Orange Blossom Fruit Salad © 2008

1 can (20 oz.) pineapple tidbits - drained

1 can (16 oz.) peach slices - drained

1 can (11 oz.) mandarin oranges - drained

1 small bottle maraschino cherries - drained and halved

3 bananas - sliced

2 apples - peeled, cored and chopped

1 pkg. (3 oz.) instant vanilla pudding

1 1/2 c. milk

3 oz. frozen orange juice concentrate (I use a shot glass to measure this with)

3/4 c. sour cream

Combine all cut fruit in large bowl.

In small bowl mix pudding, milk, and OJ. Beat in sour cream then fold mixture into fruit.
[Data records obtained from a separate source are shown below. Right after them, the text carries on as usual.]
(** C10.  The workbook is there and has more data rows than the input has
    identifiers: [write_to_excel] changes cells in the rows 2 to N+1 and the
    columns 1 to 4 only, where it writes the N identifiers; every cell of a
    later row stays as it was, the sheet keeps its number of rows, and the
    later rows are among the rows that the merge goes through. *)
Theorem stale_rows_survive_the_build
    (basename : string) (cvedict : list (string * csv_row)) (w : world)
    (old : sheet) :
  docs w !! xlsx_path basename = Some old ->
  length cvedict + 1 < max_row old ->
  let new := write_rows (rows_to_write cvedict) old in
  write_to_excel basename cvedict w =
    (Ok tt,
     World (cache_dir w) (files w) (<[xlsx_path basename := new]> (docs w))
           (requests w),
     []) /\
  (forall r c, new !! (r, c) <> old !! (r, c) ->
               2 <= r <= length cvedict + 1 /\ 1 <= c <= 4) /\
  (forall i cveid row_data,
     cvedict !! i = Some (cveid, row_data) ->
     value (cell_at new (2 + i) 4) = XStr cveid) /\
  max_row new = max_row old /\
  (forall r, length cvedict + 1 < r <= max_row old ->
             r ∈ iter_rows new 2 /\ forall c, new !! (r, c) = old !! (r, c)).
Proof.
  intros Hdoc Hlen new. split; [|split; [|split; [|split]]].
  - rewrite write_to_excel_unfold, Hdoc. done.
  - apply write_rows_changes_only_the_findings.
  - intros i cveid row_data Hi. unfold new, cell_at.
    rewrite write_rows_lookup. unfold written, rows_to_write.
    rewrite decide_True by lia. rewrite list_lookup_fmap.
    replace (2 + i - 2) with i by lia. rewrite Hi. done.
  - apply write_rows_max_row. lia.
  - intros r Hr. split.
    + unfold iter_rows, new. rewrite (write_rows_max_row cvedict old) by lia.
      apply elem_of_seq. lia.
    + intros c. destruct (decide (new !! (r, c) = old !! (r, c))) as [|Hne];
        [done|]. apply write_rows_changes_only_the_findings in Hne. lia.
Qed.

Lemma stale_rows_survive_the_build_witness :
  let w := World true ∅ {[ "scan_result.xlsx" := Sample.two_rows ]} 0 in
  let cvedict := [("CVE-2021-44228", Sample.scan_row)] in
  let new := write_rows (rows_to_write cvedict) Sample.two_rows in
  write_to_excel "scan" cvedict w =
    (Ok tt, World true ∅ (<[ "scan_result.xlsx" := new ]> (docs w)) 0, []) /\
  (forall r c, new !! (r, c) <> Sample.two_rows !! (r, c) ->
               2 <= r <= 2 /\ 1 <= c <= 4) /\
  (forall i cveid row_data,
     cvedict !! i = Some (cveid, row_data) ->
     value (cell_at new (2 + i) 4) = XStr cveid) /\
  max_row new = max_row Sample.two_rows /\
  (forall r, 2 < r <= max_row Sample.two_rows ->
             r ∈ iter_rows new 2 /\
             forall c, new !! (r, c) = Sample.two_rows !! (r, c)).
Proof.
  apply (stale_rows_survive_the_build "scan"
           [("CVE-2021-44228", Sample.scan_row)]
           (World true ∅ {[ "scan_result.xlsx" := Sample.two_rows ]} 0)
           Sample.two_rows).
  - reflexivity.
  - vm_compute. lia.
Defined.

(** ** A second pass of the merge *)

Section Patches.
Implicit Types (ws : sheet) (r c W : nat) (P Q : row_patch) (p q : patch).

Lemma apply_after q p x : apply_patch (after q p) x = apply_patch q (apply_patch p x).
Proof.
  destruct q as [[v|] [f|]], p as [[v'|] [f'|]], x; reflexivity.
Qed.

Lemma apply_patch_twice p x : apply_patch p (apply_patch p x) = apply_patch p x.
Proof. destruct p as [[v|] [f|]], x; reflexivity. Qed.

Lemma patched_refl r ws : patched r no_patch ws ws.
Proof. intros r' c. unfold no_patch. by case_decide. Qed.

Lemma patched_then r P Q ws ws1 ws2 :
  patched r P ws ws1 -> patched r Q ws1 ws2 -> patched r (then_patch P Q) ws ws2.
Proof.
  intros H1 H2 r' c. rewrite H2. unfold then_patch, cell_at. rewrite !H1.
  case_decide as Hr; [|done].
  destruct (P c) as [p|], (Q c) as [q|]; simpl; try done.
  by rewrite apply_after.
Qed.

Lemma patched_cell r c (g : cell -> cell) p ws :
  (forall x, g x = apply_patch p x) ->
  patched r (one_patch c p) ws (<[(r, c) := g (cell_at ws r c)]> ws).
Proof.
  intros Hg r' c'. rewrite lookup_insert. unfold one_patch.
  destruct (decide (r' = r)) as [->|Hr].
  - destruct (decide (c' = c)) as [->|Hc].
    + rewrite decide_True by done. by rewrite Hg.
    + rewrite decide_False; [done|]. by intros [= ?].
  - rewrite decide_False; [done|]. by intros [= ? ?].
Qed.

Lemma patched_set_value r c v ws :
  patched r (one_patch c (Patch (Some v) None)) ws (set_value r c v ws).
Proof.
  unfold set_value.
  apply (patched_cell r c (fun x => Cell v (fill x))). by intros [].
Qed.

Lemma patched_make r c ws :
  patched r (one_patch c (Patch None None)) ws (<[(r, c) := cell_at ws r c]> ws).
Proof. apply (patched_cell r c (fun x => x)). by intros []. Qed.

Lemma patched_fill_row r f ws :
  patched r (fun c => if decide (1 <= c <= max_column ws)
                      then Some (Patch None (Some f)) else None)
          ws (fill_row_with_color r f ws).
Proof.
  intros r' c. unfold fill_row_with_color. rewrite foldl_set_fill_lookup.
  destruct (decide (r' = r)) as [->|Hr].
  - destruct (decide (1 <= c <= max_column ws)) as [Hc|Hc].
    + rewrite decide_True; [done|]. split; [done|]. apply elem_of_seq. lia.
    + rewrite decide_False; [done|]. intros [_ Hin%elem_of_seq]. lia.
  - rewrite decide_False; [done|]. by intros [? _].
Qed.

Lemma scoped_no_patch W : scoped W no_patch.
Proof. intros c p. by unfold no_patch. Qed.

Lemma scoped_one W c p :
  1 <= c <= W -> 5 <= c \/ pvalue p = None -> scoped W (one_patch c p).
Proof.
  intros Hc Hp c' p'. unfold one_patch. case_decide; [|done].
  intros [= <-]. by subst.
Qed.

Lemma scoped_then W P Q : scoped W P -> scoped W Q -> scoped W (then_patch P Q).
Proof.
  intros HP HQ c x. unfold then_patch.
  destruct (P c) as [p|] eqn:Hp, (Q c) as [q|] eqn:Hq; intros [= <-].
  - destruct (HP c p Hp) as [Hc Hv], (HQ c q Hq) as [_ Hv'].
    split; [done|]. destruct Hv as [|Hv]; [by left|].
    destruct Hv' as [|Hv']; [by left|]. right. simpl. by rewrite Hv', Hv.
  - by apply HP.
  - by apply HQ.
Qed.

Lemma patched_is_Some r P ws ws' r' c :
  patched r P ws ws' -> is_Some (ws !! (r', c)) -> is_Some (ws' !! (r', c)).
Proof.
  intros H Hs. rewrite H. case_decide; [|done].
  destruct (P c); [by eexists|done].
Qed.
Cover & refrigerate until chilled.

Serves 10

June 20, 2008

Peach Cobbler

Peach Cobbler © 2008

With my mom in town, we pulled this together during a quiet Friday afternoon, while the kids were at school.  I had forgotten how delicious and simple it was and we found ourselves making it a second time this weekend!  I discovered this one at All Recipes, and with over 1300 reviews you know it has to be a winner.

Ingredients

  • 8 fresh peaches - peeled, pitted and sliced into thin wedges
  • 1/4 cup white sugar
  • 1/4 cup brown sugar
  • 1/4 teaspoon ground cinnamon
  • 1/8 teaspoon ground nutmeg
  • 1 teaspoon fresh lemon juice (pfft! I used it from the bottle)
  • 2 teaspoons cornstarch
  • 1 cup all-purpose flour
  • 1/4 cup white sugar
  • 1/4 cup brown sugar
  • 1 teaspoon baking powder
  • 1/2 teaspoon salt
  • 6 tablespoons unsalted butter, chilled and cut into small pieces (I used salted, it was fine)
  • 1/4 cup boiling water
  • 3 tablespoons white sugar (topping)
  • 1 teaspoon ground cinnamon (topping)

Directions

Preheat oven to 425*

  1. In a large bowl, combine peaches, 1/4 cup white sugar, 1/4 cup brown sugar, 1/4 teaspoon cinnamon, nutmeg, lemon juice, and cornstarch. Toss to coat evenly, and pour into a 2 quart baking dish. Bake in preheated oven for 10 minutes.
  2. Meanwhile, in a small bowl, combine flour, 1/4 cup white sugar, 1/4 cup brown sugar, baking powder, and salt. Blend in butter with your fingertips, or a pastry blender, until mixture resembles coarse meal. Stir in water until just combined.
  3. Remove peaches from oven, and drop spoonsful of topping over them.
  4. In a small bowl, combine last 3 Tablespoons of sugar with the 1 Tablespoon of cinnamon and sprinkle entire cobbler with the mixture. Bake until topping is golden, about 30 minutes.

Sesame Noodles

Sesame Noodles

Ingredients

  • 1 pound whole-wheat thin spaghetti
  • 1/2 cup reduced-sodium soy sauce
  • 2 tablespoons sesame oil
  • 2 tablespoons olive oil
  • 2 tablespoons rice-wine vinegar
  • 1 1/2 teaspoons crushed red pepper (WHEW! I only added 1 tsp. and it was very good but very spicy - if you're making this for kids I'd reduce to 1/4 teaspoon or omit all together)
  • 1 bunch scallions, sliced, divided (green tops of green onions)
  • 1 bag frozen shelled edamame
  • 1/2 medium red bell pepper, diced
  • 1/2 yellow pepper, diced
  • 2 Tablespoons toasted sesame seeds
  • 2 Tablespoons chia seeds

Directions

  1. Cook spaghetti until just tender, according to package directions.  Meanwhile, in large serving bowl, whisk soy sauce, sesame oil, olive oil, vinegar, crushed red pepper, scallions (or onions) - set aside.
  2. Once pasta is done, remove from heat, drain well then pour soy sauce mixture into pan and mix gently.
    Pour noodles into serving dish and toss gently with vegetables tossing with sesame & chia seeds.

GSM Pinterest

June 17, 2008

Pineapple Cheese Ball

4 - 8oz. Cream Cheese
1 - large can crushed pineapple (drained until all juice is gone)
2 - Cups crushed pecans
4 - green onions diced small
1 - Cup green pepper diced small
2 - Tablespoons seasoning salt

Blend together all ingredients and shape into a ball and roll in pecans!